Nimmt das BfArM eine DiGA, für deren Einsatz ärztliche Leistungen erforderlich sind, dauerhaft in sein Verzeichnis auf, hat der Bewertungsausschuss innerhalb von drei Monaten zu prüfen, inwieweit diese Leistungen bereits im EBM enthalten oder noch abzubilden sind. Welche ärztlichen Arbeiten in Betracht kommen, beschreibt der DiGA-Hersteller in seinem Antrag beim BfArM. Wird eine DiGA vorläufig gelistet, so prüfen die Partner des Bundesmantelvertrages, also KBV und GKV-Spitzenverband, innerhalb von drei Monaten eine Vergütung für die Pflichten des Arztes in der Erprobungsphase.

Solange keine Entscheidung zum Honorar vorliegt, können Versicherte ärztliche Leistungen, die für die Versorgung mit oder zur Erprobung der DiGA erforderlich sind, per Kostenerstattung in Anspruch nehmen. So empfiehlt die Bundesärztekammer z.B. für die „Verordnung und ggf. Einweisung in Funktionen bzw. Handhabung sowie Kontrolle der Messungen zu digitalen Gesundheitsanwendungen” den analogen Ansatz der Nr. 76 GOÄ (9,38 Euro bei 2,3-fachem Satz).
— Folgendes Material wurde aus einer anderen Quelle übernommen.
(* ===== verification/EthBlockValidator.v ===== *)
(** * The Ethereum block validator ([src/eth-block-validator/src])

    Validation of a block header and body, and the summary of the body kept with the
    block: the nonces it uses and the fees its accounts owe. *)
From S2P Require Import Prelude Types.
From S2P Require Import SignatureCollection Certificates Tree ChainConfig Timestamp.
From S2P Require Import EthTypes NonceUsage TxValidation SystemCalls.

Inductive HeaderError :=
  | HdrPayloadMismatch (expected_body_id actual : N)
  | RandaoError
  | NonEmptyOmmersHash (h : N)
  | InvalidTransactionsRoot (expected actual : N)
  | NonEmptyWithdrawalsRoot (h : N)
  | NonZeroDifficulty (d : N)
  | InvalidHeaderNumber (expected actual : N)
  | InvalidGasLimit (expected actual : N)
  | InvalidTimestamp (consensus_header_timestamp eth_header_timestamp : N)
  | InvalidRoundSignatureHash (expected actual : N)
  | InvalidBaseFee (consensus_header_base_fee eth_header_base_fee : N)
  | NonEmptyHeaderNonce (n : N)
  | NonEmptyExtraData (d : N)
  | NonZeroBlockGasUsed (g : N)
  | NonZeroExcessBlobGas (g : N)
  | NonEmptyParentBeaconRoot (h : N)
  | InvalidRequestsHash (expected actual : option N).

Inductive PayloadError :=
  | NonEmptyOmmers (l : list ())
  | NonEmptyWithdrawals (l : list ())
  | ExceededNumTxnLimit (num_txs : N)
  | ExceededBlockGasLimit (total_gas : N)
  | ExceededBlockSizeLimit (txs_size : N).

Inductive TxnError `{!EthTransactions} :=
  | SignerRecoveryError (e : RecoverError)
  | TxStaticValidationError (e : StaticValidationError)
  | MaxFeeLessThanBaseFee
  | InvalidSystemAccountAuthorization
  | NonceOverflow
  | InvalidNonce.

Inductive EthBlockValidationError `{!EthTransactions} :=
  | HdrError (e : HeaderError)
  | BodyError (e : PayloadError)
  | SystemTxnError (e : SystemTransactionValidationError)
  | TransactionError (e : TxnError).

Section validator.
Context `{HC : Codec} `{!EthTransactions, !EthProtocol, !SystemSigning, !U256Ops}.
Context {CC : Type} `{!ChainConfig CC}.

Definition cfg_params (chain_config : CC) (round : Round) : ChainParams :=
  revision_params (cfg_chain_revision chain_config round).

Definition cfg_execution_params (chain_config : CC) (timestamp_ns : N) : ExecutionChainParams :=
  execution_chain_params (cfg_execution_chain_revision chain_config (timestamp_secs timestamp_ns)).

(** ** Header *)

Definition validate_block_header (header : ConsensusBlockHeader) (body : Body)
    (author_pubkey : option CPK) (chain_params : ChainParams)
    (execution_chain_params : ExecutionChainParams) : result () HeaderError :=
  let h := eth_inputs (execution_inputs header) in
  let expected_transactions_root := calculate_transaction_root (transactions (eth_body body)) in
  let expected_requests_hash := if prague_enabled execution_chain_params then Some 0%N else None in
  if decide (block_body_id header ≠ body_get_id body)
  then Err (HdrPayloadMismatch (body_get_id body) (block_body_id header))
  else if match author_pubkey with
          | Some k => negb (RoundSignature_verify (hdr_round_signature header) (block_round header) k)
          | None => false
          end then Err RandaoError
  else if decide (ommers_hash h ≠ EMPTY_OMMER_ROOT_HASH) then Err (NonEmptyOmmersHash (ommers_hash h))
  else if decide (transactions_root h ≠ expected_transactions_root)
  then Err (InvalidTransactionsRoot expected_transactions_root (transactions_root h))
  else if decide (withdrawals_root h ≠ EMPTY_WITHDRAWALS)
  then Err (NonEmptyWithdrawalsRoot (withdrawals_root h))
  else if decide (difficulty h ≠ 0%N) then Err (NonZeroDifficulty (difficulty h))
  else if decide (number h ≠ hdr_seq_num header)
  then Err (InvalidHeaderNumber (hdr_seq_num header) (number h))
  else if decide (gas_limit h ≠ proposal_gas_limit chain_params)
  then Err (InvalidGasLimit (proposal_gas_limit chain_params) (gas_limit h))
  else if decide (timestamp h ≠ (hdr_timestamp_ns header / 1000000000)%N)
  then Err (InvalidTimestamp (hdr_timestamp_ns header / 1000000000) (timestamp h))
  else if decide (mix_hash h ≠ round_signature_hash (hdr_round_signature header))
  then Err (InvalidRoundSignatureHash (round_signature_hash (hdr_round_signature header)) (mix_hash h))
  else if decide (eth_nonce h ≠ 0%N) then Err (NonEmptyHeaderNonce (eth_nonce h))
  else if decide (extra_data h ≠ 0%N) then Err (NonEmptyExtraData (extra_data h))
  else if decide (blob_gas_used h ≠ 0%N) then Err (NonZeroBlockGasUsed (blob_gas_used h))
  else if decide (excess_blob_gas h ≠ 0%N) then Err (NonZeroExcessBlobGas (excess_blob_gas h))
  else if decide (parent_beacon_block_root h ≠ 0%N)
  then Err (NonEmptyParentBeaconRoot (parent_beacon_block_root h))
  else if decide (base_fee header ≠ base_fee_per_gas h)
  then Err (InvalidBaseFee (base_fee header) (base_fee_per_gas h))
  else if decide (requests_hash h ≠ expected_requests_hash)
  then Err (InvalidRequestsHash expected_requests_hash (requests_hash h))
  else Ok ().

(** ** Body *)

(** [try_fold] with [checked_add]. *)
Fixpoint checked_sum (acc : N) (l : list N) : option N :=
  match l with
  | [] => Some acc
  | x :: l => acc ← u64_checked_add acc x; checked_sum acc l
  end.

(** The signers; of several failing recoveries the first is reported. *)
Fixpoint recover_all (txs : list TxEnvelope) : result (list Recovered) RecoverError :=
  match txs with
  | [] => Ok []
  | tx :: txs =>
      signer ←! secp256k1_recover tx;
      rest ←! recover_all txs;
      Ok ({| rec_tx := tx; signer := signer |} :: rest)
  end.

Fixpoint static_validate_all (txs : list Recovered) (chain_id : N) (chain_params : ChainParams)
    (execution_chain_params : ExecutionChainParams) : result () StaticValidationError :=
  match txs with
  | [] => Ok ()
  | tx :: txs =>
      _ ←! static_validate_transaction (rec_tx tx) chain_id chain_params execution_chain_params;
      static_validate_all txs chain_id chain_params execution_chain_params
  end.

(** The authorizations of a transaction whose authority can be recovered. *)
Definition recovered_authorizations (tx : TxEnvelope) : list RecoveredAuthorization :=
  if is_eip7702 tx then
    omap (λ signed_auth, authority ← recover_authority signed_auth;
            Some {| ra_inner := authorization_inner signed_auth; ra_authority := Some authority |})
      (default [] (tx_authorization_list tx))
  else [].

Definition to_validated (tx : Recovered) : ValidatedTx :=
  {| vt_tx := tx; authorizations_7702 := recovered_authorizations (rec_tx tx) |}.

Fixpoint system_nonce_loop (sys_txns : list ValidatedTx) (nonce_usages : NonceUsageMap) :
    result NonceUsageMap TxnError :=
  match sys_txns with
  | [] => Ok nonce_usages
  | sys_txn :: sys_txns =>
      let '(old, nonce_usages) := add_known nonce_usages (vt_signer sys_txn) (vt_nonce sys_txn) in
      match old with
      | Some (Possible _) => Err InvalidNonce
      | Some (Known old_nonce) =>
          match u64_checked_add old_nonce 1 with
          | None => Err NonceOverflow
          | Some expected_nonce =>
              if decide (expected_nonce ≠ vt_nonce sys_txn) then Err InvalidNonce
              else system_nonce_loop sys_txns nonce_usages
          end
      | None => system_nonce_loop sys_txns nonce_usages
      end
  end.

Definition delegate_fee (f : option TxnFee) : TxnFee :=
  match f with
  | Some e =>
      {| first_txn_value := first_txn_value e; first_txn_gas := first_txn_gas e;
         max_gas_cost := max_gas_cost e; fee_is_delegated := true;
         delegation_before_first_txn := delegation_before_first_txn e |}
  | None =>
      {| first_txn_value := 0; first_txn_gas := 0; max_gas_cost := 0;
         fee_is_delegated := true; delegation_before_first_txn := true |}
  end.

(** Authorizations for another chain are skipped for nonce tracking. *)
Definition other_chain (auth : RecoveredAuthorization) (chain_id : N) : bool :=
  bool_decide (auth_chain_id (ra_inner auth) ≠ 0%N ∧ auth_chain_id (ra_inner auth) ≠ chain_id).

Fixpoint authorization_loop (chain_id : N) (auths : list RecoveredAuthorization)
    (nonce_usages : NonceUsageMap) (txn_fees : TxnFees) :
    result (NonceUsageMap * TxnFees) TxnError :=
  match auths with
  | [] => Ok (nonce_usages, txn_fees)
  | auth :: auths =>
      match ra_authority auth with
      | None => authorization_loop chain_id auths nonce_usages txn_fees
      | Some authority =>
          if decide (authority = SYSTEM_SENDER_ETH_ADDRESS) then Err InvalidSystemAccountAuthorization
          else
            let txn_fees := <[authority := delegate_fee (txn_fees !! authority)]> txn_fees in
            if other_chain auth chain_id
            then authorization_loop chain_id auths nonce_usages txn_fees
            else
              let nonce := auth_nonce (ra_inner auth) in
              match nonce_usages !! authority with
              | Some (Known known) =>
                  match u64_checked_add known 1 with
                  | None => Err NonceOverflow
                  | Some next =>
                      authorization_loop chain_id auths
                        (if decide (next = nonce) then <[authority := Known next]> nonce_usages
                         else nonce_usages) txn_fees
                  end
              | Some (Possible possible_nonces) =>
                  authorization_loop chain_id auths
                    (<[authority := Possible (possible_nonces ++ [nonce])]> nonce_usages) txn_fees
              | None =>
                  authorization_loop chain_id auths
                    (<[authority := Possible [nonce]]> nonce_usages) txn_fees
              end
      end
  end.

Definition charge_fee (f : option TxnFee) (value gas : N) : TxnFee :=
  match f with
  | Some e =>
      {| first_txn_value := first_txn_value e; first_txn_gas := first_txn_gas e;
         max_gas_cost := u256_saturating_add (max_gas_cost e) gas;
         fee_is_delegated := fee_is_delegated e;
         delegation_before_first_txn := delegation_before_first_txn e |}
  | None =>
      {| first_txn_value := value; first_txn_gas := gas; max_gas_cost := 0;
         fee_is_delegated := false; delegation_before_first_txn := false |}
  end.

(** One transaction: base fee, nonce, authorizations, fee. *)
Definition validate_txn (block_base_fee chain_id : N) (txn : ValidatedTx)
    (nonce_usages : NonceUsageMap) (txn_fees : TxnFees) :
    run (result (NonceUsageMap * TxnFees) TxnError) :=
  if decide (tx_max_fee_per_gas (vt_envelope txn) < block_base_fee)%N
  then Ret (Err MaxFeeLessThanBaseFee)
  else
    let '(old, nonce_usages) := add_known nonce_usages (vt_signer txn) (vt_nonce txn) in
    let nonce_ok : result () TxnError :=
      match old with
      | Some (Known old_nonce) =>
          match u64_checked_add old_nonce 1 with
          | None => Err NonceOverflow
          | Some expected_nonce =>
              if decide (expected_nonce ≠ vt_nonce txn) then Err InvalidNonce else Ok ()
          end
      | _ => Ok ()
      end in
    _ ←? Ret nonce_ok;
    '(nonce_usages, txn_fees) ←?
      Ret (if is_eip7702 (vt_envelope txn)
           then authorization_loop chain_id (authorizations_7702 txn) nonce_usages txn_fees
           else Ok (nonce_usages, txn_fees));
    gas ← compute_txn_max_gas_cost (vt_envelope txn) block_base_fee;
    Ret (Ok (nonce_usages,
      <[vt_signer txn := charge_fee (txn_fees !! vt_signer txn) (tx_value (vt_envelope txn)) gas]> txn_fees)).

Fixpoint txn_loop (block_base_fee chain_id : N) (txns : list ValidatedTx)
    (nonce_usages : NonceUsageMap) (txn_fees : TxnFees) :
    run (result (NonceUsageMap * TxnFees) TxnError) :=
  match txns with
  | [] => Ret (Ok (nonce_usages, txn_fees))
  | txn :: txns =>
      '(nonce_usages, txn_fees) ←? validate_txn block_base_fee chain_id txn nonce_usages txn_fees;
      txn_loop block_base_fee chain_id txns nonce_usages txn_fees
  end.

Definition map_err {A E F} (f : E → F) (r : result A E) : result A F :=
  match r with Ok a => Ok a | Err e => Err (f e) end.

Definition validate_block_body (header : ConsensusBlockHeader) (body : Body) (chain_config : CC) :
    run (result (list ValidatedTx * list ValidatedTx * NonceUsageMap * TxnFees) EthBlockValidationError) :=
  let chain_params := cfg_params chain_config (block_round header) in
  let chain_id := cfg_chain_id chain_config in
  let execution_chain_params := cfg_execution_params chain_config (hdr_timestamp_ns header) in
  let b := eth_body body in
  let num_txs := N.of_nat (length (transactions b)) in
  if decide (ommers b ≠ []) then Ret (Err (BodyError (NonEmptyOmmers (ommers b))))
  else if decide (withdrawals b ≠ []) then Ret (Err (BodyError (NonEmptyWithdrawals (withdrawals b))))
  else if decide (tx_limit chain_params < num_txs)%N
  then Ret (Err (BodyError (ExceededNumTxnLimit num_txs)))
  else
    total_gas ←? Ret (ok_or (checked_sum 0 (tx_gas_limit <$> transactions b))
                        (BodyError (ExceededBlockGasLimit u64_MAX)));
    if decide (proposal_gas_limit chain_params < total_gas)%N
    then Ret (Err (BodyError (ExceededBlockGasLimit total_gas)))
    else
      recovered_txns ←? Ret (map_err (λ e, TransactionError (SignerRecoveryError e))
                               (recover_all (transactions b)));
      '(system_txns, eth_txns) ←? Ret (map_err SystemTxnError
          (extract_system_transactions (hdr_timestamp_ns header) recovered_txns chain_config));
      let proposal_size :=
        (nsum ((λ t, tx_length (vt_envelope t)) <$> system_txns)
         + nsum ((λ t, tx_length (rec_tx t)) <$> eth_txns))%N in
      if decide (proposal_byte_limit chain_params < proposal_size)%N
      then Ret (Err (BodyError (ExceededBlockSizeLimit proposal_size)))
      else
        nonce_usages ←? Ret (map_err TransactionError (system_nonce_loop system_txns ∅));
        _ ←? Ret (map_err (λ e, TransactionError (TxStaticValidationError e))
               (static_validate_all eth_txns chain_id chain_params execution_chain_params));
        let validated_txns := to_validated <$> eth_txns in
        r ← txn_loop (base_fee header) chain_id validated_txns nonce_usages ∅;
        '(nonce_usages, txn_fees) ←? Ret (map_err TransactionError r);
        Ret (Ok (system_txns, validated_txns, nonce_usages, txn_fees)).

(** ** The validated block *)

Record EthValidatedBlock := {
  evb_block : ConsensusFullBlock;
  system_txns : list ValidatedTx;
  validated_txns : list ValidatedTx;
  nonce_usages : NonceUsageMap;
  txn_fees : TxnFees;
}.

Definition eth_validate (header : ConsensusBlockHeader) (body : Body) (author_pubkey : option CPK)
    (chain_config : CC) : run (result EthValidatedBlock EthBlockValidationError) :=
  match validate_block_header header body author_pubkey (cfg_params chain_config (block_round header))
          (cfg_execution_params chain_config (hdr_timestamp_ns header)) with
  | Err e => Ret (Err (HdrError e))
  | Ok _ =>
      '(system_txns, validated_txns, nonce_usages, txn_fees) ←?
        validate_block_body header body chain_config;
      block ← expect (match ConsensusFullBlock_new header body with Ok b => Some b | Err _ => None end);
      Ret (Ok {| evb_block := block; system_txns := system_txns; validated_txns := validated_txns;
                 nonce_usages := nonce_usages; txn_fees := txn_fees |})
  end.
End validator.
Das BfArM benennt ärztliche Leistungen, die mit einer DiGA verbunden sind, in der jeweiligen „Information für Fachkreise”. Beispiel: die App „zanadio” zur Gewichtsreduktion bei Adipositas. „Bei der Erstverordnung erforderlich“ sind demnach die EBM-Positionen 03000, 35100 und 03230. BMI und Waist-to-Hip-Ratio sind zu berechnen, Behandlungsziele zu definieren, die Veränderungsmotivation sowie der Medikationsplan zu überprüfen. Das BfArM nennt weitere Untersuchungsleistungen die „bei der Verordnung wünschenswert/ggf. erforderlich” sind und führt aus, welche Kontrolluntersuchungen auszuführen sind.

Keine Gebührenpositionen finden sich dagegen z.B. in der Fachinformation zur App „somnio” für Patienten mit nicht-organischer Schlafstörung. Hier definiert das BfArM den Zeitaufwand „möglicher vertragsärztlicher Tätigkeiten” bei a) der Verordnung, b) dem Monitoring und c) der Evaluation des Therapieerfolgs. Beim Monitoring sind z.B. pro Patient für bis zu sechs Zugriffe auf das Programm bzw. Befragungen jeweils 5 bis 10 Minuten vorgesehen. Maximal sind es 80 Minuten je Patient, die zu honorieren sind.